◆ **The input**
####################
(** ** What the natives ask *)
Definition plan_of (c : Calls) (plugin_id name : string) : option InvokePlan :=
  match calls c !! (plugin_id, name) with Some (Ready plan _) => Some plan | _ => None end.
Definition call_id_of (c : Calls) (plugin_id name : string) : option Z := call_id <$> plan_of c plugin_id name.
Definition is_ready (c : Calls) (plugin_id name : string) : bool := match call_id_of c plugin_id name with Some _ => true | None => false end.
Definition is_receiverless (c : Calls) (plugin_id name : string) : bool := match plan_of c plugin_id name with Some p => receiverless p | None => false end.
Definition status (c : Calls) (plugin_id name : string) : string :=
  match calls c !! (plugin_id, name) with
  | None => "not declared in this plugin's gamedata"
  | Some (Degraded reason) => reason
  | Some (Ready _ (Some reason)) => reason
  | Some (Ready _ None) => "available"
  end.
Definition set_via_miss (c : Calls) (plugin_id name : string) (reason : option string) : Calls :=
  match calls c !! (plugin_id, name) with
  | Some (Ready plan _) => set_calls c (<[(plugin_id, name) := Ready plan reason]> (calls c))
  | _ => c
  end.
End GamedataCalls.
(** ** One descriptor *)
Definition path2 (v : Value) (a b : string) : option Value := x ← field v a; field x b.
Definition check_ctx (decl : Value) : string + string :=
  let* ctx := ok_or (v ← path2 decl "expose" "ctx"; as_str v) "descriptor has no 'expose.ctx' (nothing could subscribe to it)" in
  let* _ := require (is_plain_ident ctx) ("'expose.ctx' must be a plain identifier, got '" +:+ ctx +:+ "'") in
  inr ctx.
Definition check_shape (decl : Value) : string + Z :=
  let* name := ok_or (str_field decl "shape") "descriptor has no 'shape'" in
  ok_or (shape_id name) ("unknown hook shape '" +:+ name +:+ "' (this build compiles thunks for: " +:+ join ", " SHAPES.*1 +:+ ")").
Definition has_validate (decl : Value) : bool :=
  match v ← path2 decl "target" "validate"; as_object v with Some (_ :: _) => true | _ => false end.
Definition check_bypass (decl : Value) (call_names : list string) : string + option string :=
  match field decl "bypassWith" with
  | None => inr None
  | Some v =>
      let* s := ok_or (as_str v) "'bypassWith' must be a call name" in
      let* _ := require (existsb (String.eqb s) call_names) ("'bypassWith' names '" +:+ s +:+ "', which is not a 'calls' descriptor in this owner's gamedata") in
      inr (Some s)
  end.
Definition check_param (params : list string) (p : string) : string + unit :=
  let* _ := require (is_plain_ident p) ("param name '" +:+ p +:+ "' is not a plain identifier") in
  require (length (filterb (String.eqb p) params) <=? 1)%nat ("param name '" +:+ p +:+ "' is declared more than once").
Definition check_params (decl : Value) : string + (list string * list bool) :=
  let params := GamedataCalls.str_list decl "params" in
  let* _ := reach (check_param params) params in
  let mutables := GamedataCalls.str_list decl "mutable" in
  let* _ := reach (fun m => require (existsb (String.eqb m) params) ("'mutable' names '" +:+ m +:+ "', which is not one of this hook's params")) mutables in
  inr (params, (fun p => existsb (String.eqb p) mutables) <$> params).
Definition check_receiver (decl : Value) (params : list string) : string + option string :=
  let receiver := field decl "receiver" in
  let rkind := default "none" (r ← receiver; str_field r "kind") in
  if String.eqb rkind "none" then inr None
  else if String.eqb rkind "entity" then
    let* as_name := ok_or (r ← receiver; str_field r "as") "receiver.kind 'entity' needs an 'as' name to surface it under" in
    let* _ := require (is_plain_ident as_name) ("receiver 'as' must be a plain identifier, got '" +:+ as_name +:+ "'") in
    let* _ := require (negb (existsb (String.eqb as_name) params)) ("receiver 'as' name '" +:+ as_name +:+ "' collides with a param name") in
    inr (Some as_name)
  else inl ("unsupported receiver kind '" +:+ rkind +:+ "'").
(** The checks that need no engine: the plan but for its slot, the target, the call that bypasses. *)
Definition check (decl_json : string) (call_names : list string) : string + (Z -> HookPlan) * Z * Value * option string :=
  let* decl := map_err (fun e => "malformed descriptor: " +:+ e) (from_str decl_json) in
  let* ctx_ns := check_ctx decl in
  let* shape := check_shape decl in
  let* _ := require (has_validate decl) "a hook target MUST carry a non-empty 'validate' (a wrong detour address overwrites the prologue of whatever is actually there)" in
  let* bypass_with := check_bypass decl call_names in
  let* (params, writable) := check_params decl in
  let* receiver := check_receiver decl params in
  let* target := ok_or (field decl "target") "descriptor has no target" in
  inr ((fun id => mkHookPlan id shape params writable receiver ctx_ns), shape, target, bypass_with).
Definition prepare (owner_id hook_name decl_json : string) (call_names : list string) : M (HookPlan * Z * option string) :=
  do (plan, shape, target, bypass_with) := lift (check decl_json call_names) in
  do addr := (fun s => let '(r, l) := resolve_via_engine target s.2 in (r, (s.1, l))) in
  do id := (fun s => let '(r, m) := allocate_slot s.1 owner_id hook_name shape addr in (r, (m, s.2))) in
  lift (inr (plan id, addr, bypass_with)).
####################
◆ **Task to carry out**
Output every line of the listing exactly as written.

◆ **Task result**
(** ** What the natives ask *)
Definition plan_of (c : Calls) (plugin_id name : string) : option InvokePlan :=
  match calls c !! (plugin_id, name) with Some (Ready plan _) => Some plan | _ => None end.
Definition call_id_of (c : Calls) (plugin_id name : string) : option Z := call_id <$> plan_of c plugin_id name.
Definition is_ready (c : Calls) (plugin_id name : string) : bool := match call_id_of c plugin_id name with Some _ => true | None => false end.
Definition is_receiverless (c : Calls) (plugin_id name : string) : bool := match plan_of c plugin_id name with Some p => receiverless p | None => false end.
Definition status (c : Calls) (plugin_id name : string) : string :=
  match calls c !! (plugin_id, name) with
  | None => "not declared in this plugin's gamedata"
  | Some (Degraded reason) => reason
  | Some (Ready _ (Some reason)) => reason
  | Some (Ready _ None) => "available"
  end.
Definition set_via_miss (c : Calls) (plugin_id name : string) (reason : option string) : Calls :=
  match calls c !! (plugin_id, name) with
  | Some (Ready plan _) => set_calls c (<[(plugin_id, name) := Ready plan reason]> (calls c))
  | _ => c
  end.
End GamedataCalls.
(** ** One descriptor *)
Definition path2 (v : Value) (a b : string) : option Value := x ← field v a; field x b.
Definition check_ctx (decl : Value) : string + string :=
  let* ctx := ok_or (v ← path2 decl "expose" "ctx"; as_str v) "descriptor has no 'expose.ctx' (nothing could subscribe to it)" in
  let* _ := require (is_plain_ident ctx) ("'expose.ctx' must be a plain identifier, got '" +:+ ctx +:+ "'") in
  inr ctx.
Definition check_shape (decl : Value) : string + Z :=
  let* name := ok_or (str_field decl "shape") "descriptor has no 'shape'" in
  ok_or (shape_id name) ("unknown hook shape '" +:+ name +:+ "' (this build compiles thunks for: " +:+ join ", " SHAPES.*1 +:+ ")").
Definition has_validate (decl : Value) : bool :=
  match v ← path2 decl "target" "validate"; as_object v with Some (_ :: _) => true | _ => false end.
Definition check_bypass (decl : Value) (call_names : list string) : string + option string :=
  match field decl "bypassWith" with
  | None => inr None
  | Some v =>
      let* s := ok_or (as_str v) "'bypassWith' must be a call name" in
      let* _ := require (existsb (String.eqb s) call_names) ("'bypassWith' names '" +:+ s +:+ "', which is not a 'calls' descriptor in this owner's gamedata") in
      inr (Some s)
  end.
Definition check_param (params : list string) (p : string) : string + unit :=
  let* _ := require (is_plain_ident p) ("param name '" +:+ p +:+ "' is not a plain identifier") in
  require (length (filterb (String.eqb p) params) <=? 1)%nat ("param name '" +:+ p +:+ "' is declared more than once").
Definition check_params (decl : Value) : string + (list string * list bool) :=
  let params := GamedataCalls.str_list decl "params" in
  let* _ := reach (check_param params) params in
  let mutables := GamedataCalls.str_list decl "mutable" in
  let* _ := reach (fun m => require (existsb (String.eqb m) params) ("'mutable' names '" +:+ m +:+ "', which is not one of this hook's params")) mutables in
  inr (params, (fun p => existsb (String.eqb p) mutables) <$> params).
Definition check_receiver (decl : Value) (params : list string) : string + option string :=
  let receiver := field decl "receiver" in
  let rkind := default "none" (r ← receiver; str_field r "kind") in
  if String.eqb rkind "none" then inr None
  else if String.eqb rkind "entity" then
    let* as_name := ok_or (r ← receiver; str_field r "as") "receiver.kind 'entity' needs an 'as' name to surface it under" in
    let* _ := require (is_plain_ident as_name) ("receiver 'as' must be a plain identifier, got '" +:+ as_name +:+ "'") in
    let* _ := require (negb (existsb (String.eqb as_name) params)) ("receiver 'as' name '" +:+ as_name +:+ "' collides with a param name") in
    inr (Some as_name)
  else inl ("unsupported receiver kind '" +:+ rkind +:+ "'").
(** The checks that need no engine: the plan but for its slot, the target, the call that bypasses. *)
Definition check (decl_json : string) (call_names : list string) : string + (Z -> HookPlan) * Z * Value * option string :=
  let* decl := map_err (fun e => "malformed descriptor: " +:+ e) (from_str decl_json) in
  let* ctx_ns := check_ctx decl in
  let* shape := check_shape decl in
  let* _ := require (has_validate decl) "a hook target MUST carry a non-empty 'validate' (a wrong detour address overwrites the prologue of whatever is actually there)" in
  let* bypass_with := check_bypass decl call_names in
  let* (params, writable) := check_params decl in
  let* receiver := check_receiver decl params in
  let* target := ok_or (field decl "target") "descriptor has no target" in
  inr ((fun id => mkHookPlan id shape params writable receiver ctx_ns), shape, target, bypass_with).
Definition prepare (owner_id hook_name decl_json : string) (call_names : list string) : M (HookPlan * Z * option string) :=
  do (plan, shape, target, bypass_with) := lift (check decl_json call_names) in
  do addr := (fun s => let '(r, l) := resolve_via_engine target s.2 in (r, (s.1, l))) in
  do id := (fun s => let '(r, m) := allocate_slot s.1 owner_id hook_name shape addr in (r, (m, s.2))) in
  lift (inr (plan id, addr, bypass_with)).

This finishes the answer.